§ Assignment: Your response should consist of the records below, repeated exactly.

§ Source data:
(** * docker-watchdog: the retry and reconciliation logic of [daemon_monitor.py]

    A shallow embedding of the monitor script.  The script is a straight
    line of bounded retry loops over two collaborators, the Docker client
    and the systemd manager reached over D-Bus.  The collaborators are
    modelled by an oracle [Env] that answers every remote call; the
    program is written in a small monad that threads a call counter,
    accumulates the observable events (remote calls with their answers,
    sleeps, log records) and carries Python exceptions, [SystemExit]
    included.  The options reach the script through [argparse], of which
    the one restriction it puts on them is modelled. *)

From Stdlib Require Import List ZArith Lia Bool String Arith.
Import ListNotations.
Local Open Scope string_scope.
Local Open Scope list_scope.
Local Open Scope Z_scope.

(** ** Python values seen by the script *)

(** Exception classes the script meets.  [NotFound] is a subclass of
    [APIError] in docker-py; [SystemExit] carries the argument of [exit];
    [ValueError] and [OverflowError] are what [time.sleep] raises. *)
Inductive exn : Type :=
| NotFound (msg : string)
| APIError (msg : string)
| DBusException (msg : string)
| ImportError (msg : string)
| TypeError
| ValueError
| OverflowError
| AttributeError
| SystemExit (code : option Z)
| OtherException (msg : string).

(** What a remote call gives back: a value or a raised exception. *)
Inductive result (A : Type) : Type :=
| Ok (a : A)
| Raise (e : exn).
Arguments Ok {A} a.
Arguments Raise {A} e.

(** The object returned by [docker.from_env()]. *)
Inductive DockerClient : Type := from_env_client.

(** A container object: the script reads [name], calls [reload] and
    [start]; docker-py addresses both calls by the container id. *)
Record container : Type := Container { cid : string; cname : string }.

(** The two entries the script reads from the dictionary of [client.info()];
    [dict.get] gives [None] for a missing key. *)
Record info : Type := Info_dict { Containers : option Z; ContainersRunning : option Z }.

Inductive level : Type := DEBUG | INFO | WARNING | ERROR.

(** Arguments of a logging call. *)
Inductive arg : Type :=
| AInt (z : Z)
| ANone
| AStr (s : string)
| AExn (e : exn)
| AKeys (ks : list string)
| AExcInfo (e : exn).
(** Rounding a similarity in (0.6, 1] gives between 60 and 100 hundredths. *)
Lemma toFixed2_bounds x :
  (6 # 10 < x)%Q → (x <= 1)%Q →
  negative (toFixed2 x) = false ∧ (60 ≤ hundredths (toFixed2 x) ≤ 100)%Z.
Proof.
  intros Hlo Hhi. unfold toFixed2.
  destruct (Qlt_le_dec x 0) as [Hneg|_].
  { exfalso. apply (Qlt_irrefl x). eapply Qlt_trans; [exact Hneg|].
    eapply Qlt_trans; [|exact Hlo]. reflexivity. }
  cbn [negative hundredths]. split; [done|]. split.
  - change 60%Z with (Qfloor (inject_Z 60)). apply Qfloor_resp_le.
    apply Qlt_le_weak.
    apply Qlt_le_trans with ((6 # 10) * 100 + (1 # 2))%Q; [reflexivity|].
    apply Qplus_le_l, Qmult_le_compat_r; [by apply Qlt_le_weak|done].
  - change 100%Z with (Qfloor (1 * 100 + (1 # 2))%Q). apply Qfloor_resp_le.
    apply Qplus_le_l, Qmult_le_compat_r; done.
Qed.

(** Rounding keeps the order. *)
Lemma toFixed2_mono x y :
  (0 <= x)%Q → (x <= y)%Q → (hundredths (toFixed2 x) ≤ hundredths (toFixed2 y))%Z.
Proof.
  intros Hx Hxy. unfold toFixed2.
  destruct (Qlt_le_dec x 0) as [Hneg|_]; [by apply Qlt_not_le in Hneg|].
  destruct (Qlt_le_dec y 0) as [Hneg|_].
  { exfalso. apply (Qlt_not_le _ _ Hneg). by eapply Qle_trans. }
  cbn [hundredths]. apply Qfloor_resp_le, Qplus_le_l, Qmult_le_compat_r; done.
Qed.

Lemma relatedRows_similarity apoc g query r :
  r ∈ relatedRows apoc g query →
  ∃ a b, row_similarity r = jaroWinklerDistance apoc a b.
Proof.
  unfold relatedRows. intros Hr%subseteq_take.
  rewrite merge_sort_Permutation in Hr.
  apply list_elem_of_filter in Hr as [_ Hr].
  unfold matchRows in Hr. apply list_elem_of_omap in Hr as (e & _ & He).
  destruct (Graph.nodes g !! Graph.e_source e) as [n|]; [|done].
  destruct (Graph.nodes g !! Graph.e_target e) as [m|]; [|done].
  simpl in He. destruct (_ || _); [|done].
  injection He as <-. simpl. eauto.
Qed.

Example toFixed2_samples :
  render (toFixed2 (7349 # 10000)) = "0.73"
  ∧ render (toFixed2 (605 # 1000)) = "0.61"
  ∧ render (toFixed2 (601 # 1000)) = "0.60"
  ∧ render (toFixed2 1) = "1.00"
  ∧ render (toFixed2 (- (1 # 1000))) = "-0.00".
Proof. vm_compute. done. Qed.




End Queries.

(** ** The chat handler *)

Section ChatHandler.
Import Chat.
Implicit Types (sv : Services) (apoc : Retrieval.Apoc) (g : Graph.Store).

Lemma chat_with_message sv apoc g message :
  message ≠ "" →
  chat sv apoc g (Some message)
  = match search sv message with
    | Rejected err => serverError sv err
    | Resolved hits =>
        let graphData := graphContribution sv apoc g message in
        match complete sv (promptOf message (searchContentOf hits) graphData) with
        | Rejected err => serverError sv err
        | Resolved answer =>
            mkResponse 200 (ChatBody answer (sourcesOf (searchContentOf hits) graphData))
        end
    end.
Proof. intros Hne. unfold chat. by destruct message. Qed.
Lemma getRow_snaps_witness :
  0 <= 3 <= 4095 /\ (getY 3 - 17 <= 130)%Q /\ (130 <= getY 3 + 17)%Q /\
  getRow 130 = 3.
Proof.
  split; [lia|]. split; [vm_compute; discriminate|].
  split; [vm_compute; discriminate|].
  apply (getRow_snaps 130 3); [lia | |]; vm_compute; discriminate.
Defined.

(** X2: getCol snaps an abscissa to the nearest column of the row.  On the
    rows 0 to 4095 and the columns -4095 to 4095, every x within 19 pixels
    of the centre getX(row, col) is mapped to col, on offset rows and on
    the others; half the column width is 20. *)
Theorem getCol_snaps (x : Q) (row col : Z) :
  0 <= row <= 4095 -> -4095 <= col <= 4095 ->
  (getX row col - 19 <= x)%Q -> (x <= getX row col + 19)%Q ->
  getCol x row = col.
Proof.
  intros _ _ Hlo Hhi. apply getCol_band.
  unfold BUBBLE_RADIUS. split; Lqa.lra.
Qed.

Lemma getCol_snaps_witness :
  0 <= 3 <= 4095 /\ -4095 <= 2 <= 4095 /\
  (getX 3 2 - 19 <= 135)%Q /\ (135 <= getX 3 2 + 19)%Q /\
  getCol 135 3 = 2.
Proof.
  split; [lia|]. split; [lia|]. split; [vm_compute; discriminate|].
  split; [vm_compute; discriminate|].
  apply (getCol_snaps 135 3 2); [lia | lia | |]; vm_compute; discriminate.
Defined.

(** ** Where a new bubble can land *)

Lemma isOccupied_false (bubbles : list Bubble.t) (r c : Z) :
  isOccupied bubbles r c = false <->
  forall b, In b bubbles -> cellOf b <> (r, c).
Proof.
  unfold isOccupied, cellOf. split.
  - intros H b Hb Heq. apply not_true_iff_false in H. apply H.
    apply List.existsb_exists. exists b. split; [exact Hb|].
    cbv zeta in *. injection Heq as -> ->. rewrite !Z.eqb_refl.
    reflexivity.
  - intros H. apply not_true_is_false. intros Ht.
    apply List.existsb_exists in Ht. destruct Ht as (b & Hb & Hcell).
    cbv zeta in Hcell. apply andb_true_iff in Hcell.
    destruct Hcell as [Hr Hc]. apply Z.eqb_eq in Hr, Hc.
    apply (H b Hb). cbv zeta. congruence.
Qed.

§ Reply to the task:
(** * docker-watchdog: the retry and reconciliation logic of [daemon_monitor.py]

    A shallow embedding of the monitor script.  The script is a straight
    line of bounded retry loops over two collaborators, the Docker client
    and the systemd manager reached over D-Bus.  The collaborators are
    modelled by an oracle [Env] that answers every remote call; the
    program is written in a small monad that threads a call counter,
    accumulates the observable events (remote calls with their answers,
    sleeps, log records) and carries Python exceptions, [SystemExit]
    included.  The options reach the script through [argparse], of which
    the one restriction it puts on them is modelled. *)

From Stdlib Require Import List ZArith Lia Bool String Arith.
Import ListNotations.
Local Open Scope string_scope.
Local Open Scope list_scope.
Local Open Scope Z_scope.

(** ** Python values seen by the script *)

(** Exception classes the script meets.  [NotFound] is a subclass of
    [APIError] in docker-py; [SystemExit] carries the argument of [exit];
    [ValueError] and [OverflowError] are what [time.sleep] raises. *)
Inductive exn : Type :=
| NotFound (msg : string)
| APIError (msg : string)
| DBusException (msg : string)
| ImportError (msg : string)
| TypeError
| ValueError
| OverflowError
| AttributeError
| SystemExit (code : option Z)
| OtherException (msg : string).

(** What a remote call gives back: a value or a raised exception. *)
Inductive result (A : Type) : Type :=
| Ok (a : A)
| Raise (e : exn).
Arguments Ok {A} a.
Arguments Raise {A} e.

(** The object returned by [docker.from_env()]. *)
Inductive DockerClient : Type := from_env_client.

(** A container object: the script reads [name], calls [reload] and
    [start]; docker-py addresses both calls by the container id. *)
Record container : Type := Container { cid : string; cname : string }.

(** The two entries the script reads from the dictionary of [client.info()];
    [dict.get] gives [None] for a missing key. *)
Record info : Type := Info_dict { Containers : option Z; ContainersRunning : option Z }.

Inductive level : Type := DEBUG | INFO | WARNING | ERROR.

(** Arguments of a logging call. *)
Inductive arg : Type :=
| AInt (z : Z)
| ANone
| AStr (s : string)
| AExn (e : exn)
| AKeys (ks : list string)
| AExcInfo (e : exn).
(** Rounding a similarity in (0.6, 1] gives between 60 and 100 hundredths. *)
Lemma toFixed2_bounds x :
  (6 # 10 < x)%Q → (x <= 1)%Q →
  negative (toFixed2 x) = false ∧ (60 ≤ hundredths (toFixed2 x) ≤ 100)%Z.
Proof.
  intros Hlo Hhi. unfold toFixed2.
  destruct (Qlt_le_dec x 0) as [Hneg|_].
  { exfalso. apply (Qlt_irrefl x). eapply Qlt_trans; [exact Hneg|].
    eapply Qlt_trans; [|exact Hlo]. reflexivity. }
  cbn [negative hundredths]. split; [done|]. split.
  - change 60%Z with (Qfloor (inject_Z 60)). apply Qfloor_resp_le.
    apply Qlt_le_weak.
    apply Qlt_le_trans with ((6 # 10) * 100 + (1 # 2))%Q; [reflexivity|].
    apply Qplus_le_l, Qmult_le_compat_r; [by apply Qlt_le_weak|done].
  - change 100%Z with (Qfloor (1 * 100 + (1 # 2))%Q). apply Qfloor_resp_le.
    apply Qplus_le_l, Qmult_le_compat_r; done.
Qed.

(** Rounding keeps the order. *)
Lemma toFixed2_mono x y :
  (0 <= x)%Q → (x <= y)%Q → (hundredths (toFixed2 x) ≤ hundredths (toFixed2 y))%Z.
Proof.
  intros Hx Hxy. unfold toFixed2.
  destruct (Qlt_le_dec x 0) as [Hneg|_]; [by apply Qlt_not_le in Hneg|].
  destruct (Qlt_le_dec y 0) as [Hneg|_].
  { exfalso. apply (Qlt_not_le _ _ Hneg). by eapply Qle_trans. }
  cbn [hundredths]. apply Qfloor_resp_le, Qplus_le_l, Qmult_le_compat_r; done.
Qed.

Lemma relatedRows_similarity apoc g query r :
  r ∈ relatedRows apoc g query →
  ∃ a b, row_similarity r = jaroWinklerDistance apoc a b.
Proof.
  unfold relatedRows. intros Hr%subseteq_take.
  rewrite merge_sort_Permutation in Hr.
  apply list_elem_of_filter in Hr as [_ Hr].
  unfold matchRows in Hr. apply list_elem_of_omap in Hr as (e & _ & He).
  destruct (Graph.nodes g !! Graph.e_source e) as [n|]; [|done].
  destruct (Graph.nodes g !! Graph.e_target e) as [m|]; [|done].
  simpl in He. destruct (_ || _); [|done].
  injection He as <-. simpl. eauto.
Qed.

Example toFixed2_samples :
  render (toFixed2 (7349 # 10000)) = "0.73"
  ∧ render (toFixed2 (605 # 1000)) = "0.61"
  ∧ render (toFixed2 (601 # 1000)) = "0.60"
  ∧ render (toFixed2 1) = "1.00"
  ∧ render (toFixed2 (- (1 # 1000))) = "-0.00".
Proof. vm_compute. done. Qed.




End Queries.

(** ** The chat handler *)

Section ChatHandler.
Import Chat.
Implicit Types (sv : Services) (apoc : Retrieval.Apoc) (g : Graph.Store).

Lemma chat_with_message sv apoc g message :
  message ≠ "" →
  chat sv apoc g (Some message)
  = match search sv message with
    | Rejected err => serverError sv err
    | Resolved hits =>
        let graphData := graphContribution sv apoc g message in
        match complete sv (promptOf message (searchContentOf hits) graphData) with
        | Rejected err => serverError sv err
        | Resolved answer =>
            mkResponse 200 (ChatBody answer (sourcesOf (searchContentOf hits) graphData))
        end
    end.
Proof. intros Hne. unfold chat. by destruct message. Qed.
Lemma getRow_snaps_witness :
  0 <= 3 <= 4095 /\ (getY 3 - 17 <= 130)%Q /\ (130 <= getY 3 + 17)%Q /\
  getRow 130 = 3.
Proof.
  split; [lia|]. split; [vm_compute; discriminate|].
  split; [vm_compute; discriminate|].
  apply (getRow_snaps 130 3); [lia | |]; vm_compute; discriminate.
Defined.

(** X2: getCol snaps an abscissa to the nearest column of the row.  On the
    rows 0 to 4095 and the columns -4095 to 4095, every x within 19 pixels
    of the centre getX(row, col) is mapped to col, on offset rows and on
    the others; half the column width is 20. *)
Theorem getCol_snaps (x : Q) (row col : Z) :
  0 <= row <= 4095 -> -4095 <= col <= 4095 ->
  (getX row col - 19 <= x)%Q -> (x <= getX row col + 19)%Q ->
  getCol x row = col.
Proof.
  intros _ _ Hlo Hhi. apply getCol_band.
  unfold BUBBLE_RADIUS. split; Lqa.lra.
Qed.

Lemma getCol_snaps_witness :
  0 <= 3 <= 4095 /\ -4095 <= 2 <= 4095 /\
  (getX 3 2 - 19 <= 135)%Q /\ (135 <= getX 3 2 + 19)%Q /\
  getCol 135 3 = 2.
Proof.
  split; [lia|]. split; [lia|]. split; [vm_compute; discriminate|].
  split; [vm_compute; discriminate|].
  apply (getCol_snaps 135 3 2); [lia | lia | |]; vm_compute; discriminate.
Defined.

(** ** Where a new bubble can land *)

Lemma isOccupied_false (bubbles : list Bubble.t) (r c : Z) :
  isOccupied bubbles r c = false <->
  forall b, In b bubbles -> cellOf b <> (r, c).
Proof.
  unfold isOccupied, cellOf. split.
  - intros H b Hb Heq. apply not_true_iff_false in H. apply H.
    apply List.existsb_exists. exists b. split; [exact Hb|].
    cbv zeta in *. injection Heq as -> ->. rewrite !Z.eqb_refl.
    reflexivity.
  - intros H. apply not_true_is_false. intros Ht.
    apply List.existsb_exists in Ht. destruct Ht as (b & Hb & Hcell).
    cbv zeta in Hcell. apply andb_true_iff in Hcell.
    destruct Hcell as [Hr Hc]. apply Z.eqb_eq in Hr, Hc.
    apply (H b Hb). cbv zeta. congruence.
Qed.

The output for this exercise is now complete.